Phase 1A, Group 1 — Workforce members who have direct patient contact and the highest risk of exposure, including the following:

  • Work in COVID-19 acute care/PICU SIU
  • Work in ED (direct patient care and support services)
  • Work in urgent care centers
  • Work in SARS-CoV-2 testing sites/labs handling potentially COVID-19-positive samples
  • COVID-19 vaccination staff
  • COVID-19 screeners who swab workforce members and families for COVID-19, safety officers/security
  • Pediatric residents based at Seattle Children’s
  • Fellows working in the above high-risk areas
  • Other trainees working in the above high-risk areas
  • Team members who perform high-risk AGPs in the airway (anesthesiologists, pulmonary and otolaryngology providers, dental, respiratory therapists)

Phase 1A, Groups 2 and 3

  • Group 2: Includes active community medical staff with privileges and other inpatient providers with privileges.
  • Group 3: Includes active community medical staff without privileges. We will contact this group directly via email once we have more information to share about timing and scheduling. We don’t expect to begin offering vaccines to this group until late winter but the timing could be sooner or later depending on our future vaccine allotments.

Community providers employed by other health systems should obtain their vaccination from their home institution.

Future vaccine phases in 2021 will include more of our Seattle Children’s workforce members, patients and community healthcare partners. We will rely on federal and regional guidelines to prioritize within these groups.

Is Seattle Children’s requiring its workforce to be vaccinated?

Dr.

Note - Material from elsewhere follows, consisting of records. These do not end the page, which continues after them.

(** X7. The records from which [_game_to_df] builds its table, the list
    that it hands to [pl.DataFrame], are the records of the plays of the
    document, play after play in the order of ["allPlays"] and, within a
    play, in the order of its events, each with the [game_id] and the
    [game_date] of the document added. *)
Theorem table_rows_in_document_order game_data flattened_data :
  flattened_data_of game_data = Ok flattened_data ->
  flattened_data =
  concat
    (List.map
       (fun play =>
          List.map
            (with_game (at_path game_data ["gamePk"])
               (at_path game_data ["gameData"; "datetime"; "officialDate"]))
            (omap id (imap (emitted play game_data) (events_of play))))
       (plays_of game_data)).
Proof.
  unfold flattened_data_of. intros H.
  apply bind_inv in H as (game_id & E1 & H).
  apply bind_inv in H as (game_date & E2 & H).
  apply bind_inv in H as (all_plays & E3 & H).
  apply bind_inv in H as (plays & E4 & E5).
  unfold rget_or in E3.
  apply bind_inv in E3 as (c & E3 & E6).
  apply bind_inv in E3 as (c' & E3 & E7). as_paths.
  rewrite !at_path_sub in E5.
  rewrite (iterated_plays _ _ _ _ _ _ E6 E4 E5) in E5.
  apply for_plays_rows in E5 as ->. reflexivity.
Qed.

Lemma table_rows_in_document_order_witness :
  flattened_data_of (sample_game_with [sample_play; at_bat])
    = Ok (records_of (sample_game_with [sample_play; at_bat])) /\
  records_of (sample_game_with [sample_play; at_bat]) =
  concat
    (List.map
       (fun play =>
          List.map
            (with_game (VInt 12345) (VStr "2023-07-01"))
            (omap id (imap (emitted play (sample_game_with [sample_play; at_bat]))
                        (events_of play))))
       [sample_play; at_bat]).
Proof.
  split; [vm_compute; reflexivity|].
  apply (table_rows_in_document_order (sample_game_with [sample_play; at_bat])).
  vm_compute. reflexivity.
Defined.
(** * Cosmic-Infra: the options auto-seller core ([library/good_option_hoping.py])

    A shallow embedding of the dual-engine costing and order-reconciliation
    logic, and the properties of it that the specification states.

    Conventions.
    - Python [float] quantities and prices are idealised as exact rationals
      [Q]; equality of computed numbers is [Qeq] ([==]).  Python's built-in
      [round] is round-half-to-even, and it is modelled as such.  On whole
      quantities the additions and subtractions of the ledger are exact in
      floating point too; statements about prices do not rest on which way
      an exact tie is resolved or on the last digit of an average.
    - Timestamps ([datetime], microsecond resolution) are [Z] microseconds
      since the epoch.
    - Calls to the broker client are not executed: a decision cycle returns
      the list of broker calls it issues, and takes the broker's answer to a
      placement as an input. *)

From Stdlib Require Import QArith Qround Qabs Lqa ZArith Lia List Bool String Sorted Permutation.
From stdpp Require Import base option gmap strings.
Import ListNotations.

Local Open Scope Q_scope.

(** ** Numbers *)

Module Num.

(** [a < b] as a boolean, the way Python compares floats. *)
Definition Qltb (a b : Q) : bool := negb (Qle_bool b a).

(** Python's [min(a, b)]: [b] when [b < a], otherwise [a]. *)
Definition qmin (a b : Q) : Q := if Qltb b a then b else a.

(** Python 3's [round(x)]: nearest integer, ties to the even one. *)
Definition py_round (x : Q) : Z :=
  let f := Qfloor x in
  let r := x - inject_Z f in
  if Qltb r (1#2) then f
  else if Qltb (1#2) r then (f + 1)%Z
  else if Z.even f then f else (f + 1)%Z.

(** [round(x, 2)] on an exact number. *)
Definition py_round2 (x : Q) : Q := inject_Z (py_round (x * 100)) / 100.

(** [round_to_tick], line 85. *)
Definition round_to_tick (price tick : Q) : Q :=
  py_round2 (inject_Z (py_round (price / tick)) * tick).

Definition sum_Q (l : list Q) : Q := fold_left Qplus l 0.

(** [weighted_avg], line 88: pairs are (quantity, price). *)
Definition weighted_avg (pairs : list (Q * Q)) : Q :=
  let num := sum_Q (map (fun p => fst p * snd p) pairs) in
  let den := sum_Q (map fst pairs) in
  if Qltb 0 den then num / den else 0.

End Num.
Import Num.

(** ** Configuration (lines 53-69, 144) *)

Record Config := {
  OPTION_PRODUCTS : list string;
  TICK_SIZE_OPT : Q;
  AUTO_SELL_MARGIN_OPT : Q;
  USE_EXECUTIONS : bool;
  DEFER_ON_START_SEC : Q;
  LEDGER_USE_SYNTHETIC_BOOTSTRAP : bool
}.

(** The values the module takes when the environment sets nothing. *)
Definition default_config : Config := {|
  OPTION_PRODUCTS := ["NRML"; "MIS"]%string;
  TICK_SIZE_OPT := 5 # 100;
  AUTO_SELL_MARGIN_OPT := 25 # 100;
  USE_EXECUTIONS := true;
  DEFER_ON_START_SEC := 2;
  LEDGER_USE_SYNTHETIC_BOOTSTRAP := true
|}.

Definition PLACE_PRODUCT (cfg : Config) : string :=
  match OPTION_PRODUCTS cfg with
  | p :: _ => p
  | [] => "NRML"%string
  end.

Definition MAX_EXEC_ID_CACHE : Z := 10000.

(** ** Normalized executions and the FIFO ledger engine *)

Inductive Side := BUY | SELL.

(** A normalized execution row, as [fetch_executions_lookback] appends it
    (lines 320-323).  The fetcher keeps a row only when its side is "BUY" or
    "SELL" (line 303), so the side is one of two constructors. *)
Record Exec := {
  time : Z;
  side : Side;
  qty : Q;
  price : Q;
  symbol : string;
  exchange : string;
  product : string;
  exec_id : option string
}.

(** A FIFO lot: (quantity, unit price). *)
Abbreviation lot := (Q * Q)%type.

Module Fifo.

Definition in_products (cfg : Config) (p : string) : bool :=
  existsb (String.eqb p) (OPTION_PRODUCTS cfg).

(** The row belongs to the instrument and to a product in scope: the negation
    of the [continue] test of line 408. *)
Definition in_scope (cfg : Config) (exch sym : string) (r : Exec) : bool :=
  String.eqb (exchange r) exch && String.eqb (symbol r) sym
  && in_products cfg (product r).

(** One pass through the body of the [while] loop, lines 415-422. *)
Definition sell_iter (sell_qty : Q) (queue : list lot) : Q * list lot :=
  match queue with
  | [] => (sell_qty, [])
  | (lot_qty, lot_price) :: rest =>
      let take := qmin sell_qty lot_qty in
      let lot_qty' := lot_qty - take in
      let sell_qty' := sell_qty - take in
      if Qle_bool lot_qty' 0 then (sell_qty', rest)
      else (sell_qty', (lot_qty', lot_price) :: rest)
  end.

(** [while sell_qty > 0 and queue: ...], with fuel; [None] is "out of fuel". *)
Fixpoint sell_loop (fuel : nat) (sell_qty : Q) (queue : list lot)
  : option (list lot) :=
  if Qltb 0 sell_qty && negb (bool_decide (queue = [])) then
    match fuel with
    | O => None
    | S fuel' =>
        let '(sell_qty', queue') := sell_iter sell_qty queue in
        sell_loop fuel' sell_qty' queue'
    end
  else Some queue.

(** A SELL applied to the queue; the queue's length is always enough fuel
    ([sell_loop_total]). *)
Definition apply_sell (sell_qty : Q) (queue : list lot) : option (list lot) :=
  sell_loop (length queue) sell_qty queue.

(** The [for r in execs] loop of lines 407-422. *)
Fixpoint ledger_loop (cfg : Config) (exch sym : string)
    (execs : list Exec) (queue : list lot) : option (list lot) :=
  match execs with
  | [] => Some queue
  | r :: execs' =>
      if negb (in_scope cfg exch sym r) then ledger_loop cfg exch sym execs' queue
      else match side r with
           | BUY => ledger_loop cfg exch sym execs' (queue ++ [(qty r, price r)])
           | SELL =>
               queue' ← apply_sell (qty r) queue;
               ledger_loop cfg exch sym execs' queue'
           end
  end.

Definition seed_queue (cfg : Config) (opening_qty opening_avg : Q) : list lot :=
  if LEDGER_USE_SYNTHETIC_BOOTSTRAP cfg && Qltb 0 opening_qty && Qltb 0 opening_avg
  then [(opening_qty, opening_avg)] else [].

(** [open_qty, open_avg] of a queue, lines 425-426. *)
Definition queue_result (queue : list lot) : Q * option Q :=
  let open_qty := sum_Q (map fst queue) in
  let open_avg := if Qltb 0 open_qty then Some (weighted_avg queue) else None in
  (open_qty, open_avg).

(** [fifo_ledger_avg], line 397. *)
Definition fifo_ledger_avg (cfg : Config) (execs : list Exec) (exch sym : string)
    (opening_qty opening_avg : Q) : option (Q * option Q) :=
  queue ← ledger_loop cfg exch sym execs (seed_queue cfg opening_qty opening_avg);
  Some (queue_result queue).

(** *** The session mini-ledger, lines 556-577 *)

(** [sess_execs], lines 556-558; [None] for [session_start] does not occur
    here, the caller tests it first. *)
Definition sess_execs (cfg : Config) (exch sym : string) (session_start : Z)
    (execs : list Exec) : list Exec :=
  List.filter (fun r => in_scope cfg exch sym r && (session_start <=? time r)%Z) execs.

(** The inline loop, lines 561-574. *)
Fixpoint session_loop (execs : list Exec) (queue : list lot) : option (list lot) :=
  match execs with
  | [] => Some queue
  | r :: execs' =>
      match side r with
      | BUY => session_loop execs' (queue ++ [(qty r, price r)])
      | SELL =>
          queue' ← apply_sell (qty r) queue;
          session_loop execs' queue'
      end
  end.

(** What the inline computation yields: [sess_open_qty] and the value given
    to [session_avg] (lines 575-577). *)
Definition session_ledger (cfg : Config) (execs : list Exec) (exch sym : string)
    (session_start : Z) : option (Q * option Q) :=
  queue ← session_loop (sess_execs cfg exch sym session_start execs) [];
  let sess_open_qty := sum_Q (map fst queue) in
  Some (sess_open_qty,
        if Qltb 0 sess_open_qty then Some (weighted_avg queue) else None).

End Fifo.
Import Fifo.

(** ** The execution normalizer: filtering, de-duplication, sorting *)

Module Normalizer.

(** A fetched row after the field extraction of lines 273-310: upper-cased
    exchange, symbol and side, the parsed timestamp ([None] when no format
    applies), and [str(... or "")] for the execution id.  Rows whose
    extraction raises are dropped by line 324 before they reach the cache and
    are not represented. *)
Record RawRow := {
  r_exch : string;
  r_sym : string;
  r_dt : option Z;
  r_side : string;
  r_qty : Q;
  r_price : Q;
  r_product : string;
  r_exec_id : string
}.

Definition parse_side (s : string) : option Side :=
  if String.eqb s "BUY" then Some BUY
  else if String.eqb s "SELL" then Some SELL
  else None.

(** [str(...) or None]. *)
Definition exec_id_of (s : string) : option string :=
  if String.eqb s "" then None else Some s.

Zerr: No, but everyone is strongly encouraged to get the vaccine. Getting vaccinated will help maintain a safe work environment, allow our healthcare workers to continue to safely care for patients during this surge, and decrease their risk of getting COVID-19 or potentially exposing others to it, including family, friends and the community.

Is there a cost for workforce members to get the vaccine?

Dr. Zerr: No, vaccines are free to all Seattle Children’s workforce members.

Who will be receiving the 20% of the vaccine Seattle Children’s received designated for “the community”?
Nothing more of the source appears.